Duncan (Liam James) is a quiet, depressive 14-year-old boy who is spending the summer at his mother’s boyfriend’s beach house. He doesn’t want to be there, partly because he misses his father, but mostly because his mother Pam (Toni Collette) has hitched herself to a snide creep Trent (Steve Carell), whose daughter Steph (Zoe Levin) is almost as unpleasant as he is.
Duncan cannot stand to see his mother fawn all over a man who treats him like a foster child in a Dickens novel and treats her like his hired caterer. And Duncan is appalled and embarrassed by Trent’s friends: Betty (Allison Janney) is a drunken, overly familiar divorcee, and Kip (Rob Corddry) and Joan (Amanda Peet) are similarly badly behaved. Betty’s daughter Susanna (AnnaSophia Robb), sympathizing, tells Duncan, “It sucks here. It’s like spring break for adults.” The adults behave very badly.
So Duncan escapes, taking Steph’s old pink bike around the small town. He finds himself at the local water park Water Wizz, where he is befriended by the gregarious manager Owen (Sam Rockwell), who presides over a motley crew of amusement park jokesters (including Faxon, Rash and Maya Rudolph). Owen offers Duncan a job, and Duncan gleefully accepts, keeping his secret happy place from his mother and Trent. It is at this job where Duncan learns, mostly from the avuncular empathic Owen, how to come out of his shell, and this ability to confront reality ultimately leads to a climactic confrontation with Trent.
Faxon and Rash have written a complex plot and created a large number of characters, and it is in how clearly and deeply defined almost all of them are, not just in their lines but in their acting, that the duo show their skills. I can quibble with some of Faxon and Rash’s choices. Too often, Duncan discovers information that propels the plot by eavesdropping; I counted it happening five times. But these are easy to forget when what is overheard, and what is said, is so emotionally accurate, funny, and, at the right moments, sweet.

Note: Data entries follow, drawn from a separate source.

(* ===== verification/Validate.v ===== *)
(** * Validation of received frames

    Models, of [core/rtw_recv.c], [validate_recv_frame] for data and control
    frames, [validate_recv_ctrl_frame], [validate_recv_data_frame],
    [rtw_sta_rx_data_validate_hdr], [sta2sta_data_frame], [ap2sta_data_frame] and
    [sta2ap_data_frame]; [rtw_ap_rx_data_validate_hdr] of [core/rtw_ap.c];
    [GET_ENCRY_ALGO] of [include/rtw_security.h] and the header accessors of
    [include/wifi.h].  Duplicate and replay detection are those of [Recv], the
    power management of [Ps].  [CONFIG_TDLS], [CONFIG_RTW_WDS], [CONFIG_RTW_MESH]
    and [CONFIG_WAPI_SUPPORT] are not defined.  Statistics are left out.

    The theorems: which addresses an accepted frame may have; an accepted frame
    without protection in a protected network is a unicast EAPOL frame; a frame is
    accepted once; when validation returns at all, and that it reads behind a frame
    without a body. *)
From S2P Require Import Prelude Arc4 Tkip Recv Amsdu Ccmp Mfp Ies Cam Macid Sta Tim Ps PsRun.

Module Validate.
Import Amsdu Ps.

Definition RTW_RX_HANDLED : Z := 2.
Definition WIFI_STATION_STATE : Z := 0x8.
Definition WIFI_AP_STATE : Z := 0x10.
Definition WIFI_ADHOC_STATE : Z := 0x20.
Definition WIFI_ADHOC_MASTER_STATE : Z := 0x40.
Definition WIFI_UNDER_LINKING : Z := 0x80.
Definition WIFI_MP_STATE : Z := 0x10000.
Definition WLAN_STA_AMSDU_DISABLE : Z := 0x20000.
Definition WLAN_HDR_A3_LEN : Z := 24.
Definition WLAN_HDR_A3_QOS_LEN : Z := 26.

(** ** Header fields *)

(** Bit [m] of the frame control field ([GetToDs], [GetRetry], ...). *)
Definition fc_bit (b : list Z) (m : Z) : res bool := fc ← get_le16 b 0; Ret (negb (Z.land fc m =? 0)).
Definition get_tofr_ds (b : list Z) : res Z :=
  fr ← fc_bit b 0x200; to ← fc_bit b 0x100; Ret (Z.lor (Z.shiftl (Z.b2z fr) 1) (Z.b2z to)).
Definition GetFragNum (b : list Z) : res Z := s ← get_le16 b 22; Ret (Z.land s 0x0f).
Definition GetSequence (b : list Z) : res Z := s ← get_le16 b 22; Ret (Z.shiftr s 4).
Definition GetAid (b : list Z) : res Z := s ← get_le16 b 2; Ret (Z.land s 0x3fff).
Definition addr1 (b : list Z) : res (list Z) := slice b 4 6.
Definition addr2 (b : list Z) : res (list Z) := slice b 10 6.
Definition addr3 (b : list Z) : res (list Z) := slice b 16 6.
Definition addr4 (b : list Z) : res (list Z) := slice b 24 6.

(** [LE_BITS_TO_2BYTE(qc, off, len)]. *)
Definition qc_bits (b : list Z) (qc off len : Z) : res Z :=
  q ← get_le16 b qc; Ret (Z.land (Z.shiftr q off) (Z.ones len)).

(** The fields [validate_recv_frame] reads from the header. *)
Record fcinfo := FCInfo {
  f_tofr_ds : Z; f_frag_num : Z; f_seq_num : Z; f_pw_save : bool; f_mfrag : bool; f_mdata : bool;
  f_privacy : bool; f_order : bool; f_qos : bool }.

(** The addresses of [struct rx_pkt_attrib]. *)
Record addrs := Addrs { v_ra : list Z; v_ta : list Z; v_dst : list Z; v_src : list Z; v_bssid : list Z }.

(** ** State *)

(** What is used of the adapter: state word, addresses, security configuration,
    whether a radar was detected, the kernel's clock and the milliseconds since a time
    ([rtw_get_passing_time_ms]). *)
Record config := Config {
  fw_state : Z; myhwaddr : list Z; mybssid : list Z; PrivacyAlgrthm : Z; AuthAlgrthm : Z; GrpPrivacy : Z;
  radar : bool; now : Z; passing_ms : Z -> Z }.

Definition check_fwstate (c : config) (s : Z) : bool :=
  ((s =? 0) && (fw_state c =? 0)) || negb (Z.land (fw_state c) s =? 0).

(** The receive side of [struct sta_info]. *)
Record vsta := VSta { v_flags : Z; v_privacy : Z; v_recv : Decache.sta_recv; v_iv : list Z; v_last_tid : Z }.

(** Stations (at the indices of [Ps]), the power save state, the group replay
    counters, the deauthentication and QoS null frames sent, and the two times
    [send_issue_deauth_time]. *)
Record vstate := VState {
  vstas : list vsta; vps : ps; iv_seq : list Z; deauths : list (list Z); nulls : list nat; time_sta : Z; time_ap2sta : Z }.

Definition set_vsta (i : nat) (s : vsta) (st : vstate) : vstate :=
  VState (<[i := s]> (vstas st)) (vps st) (iv_seq st) (deauths st) (nulls st) (time_sta st) (time_ap2sta st).
Definition set_vps (p : ps) (st : vstate) : vstate :=
  VState (vstas st) p (iv_seq st) (deauths st) (nulls st) (time_sta st) (time_ap2sta st).
Definition set_iv_seq (l : list Z) (st : vstate) : vstate :=
  VState (vstas st) (vps st) l (deauths st) (nulls st) (time_sta st) (time_ap2sta st).
Definition issue_deauth (a : list Z) (st : vstate) : vstate :=
  VState (vstas st) (vps st) (iv_seq st) (deauths st ++ [a]) (nulls st) (time_sta st) (time_ap2sta st).
Definition issue_null (i : nat) (st : vstate) : vstate :=
  VState (vstas st) (vps st) (iv_seq st) (deauths st) (nulls st ++ [i]) (time_sta st) (time_ap2sta st).
Definition set_times (t1 t2 : Z) (st : vstate) : vstate :=
  VState (vstas st) (vps st) (iv_seq st) (deauths st) (nulls st) t1 t2.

Probably even more impressive, however, is the film’s casting. James portrays Duncan’s transformation, from mopey to almost mature, with preternatural believability. Collette’s vulnerability, the result of divorce and aging and the realization she’d made the wrong choices, is almost heartbreaking. Janney’s inebriated monologues steal scene after scene, while Rockwell has the role of his career, playing a nearly heroic, delightfully goofy mentor for Duncan. Carell, who does smarm better than probably anyone in Hollywood today, plays the reprehensible Trent with enough subtlety to make him both realistic and loathsome. I haven’t hated a film character so much this year, and I haven’t loved a movie this much in months.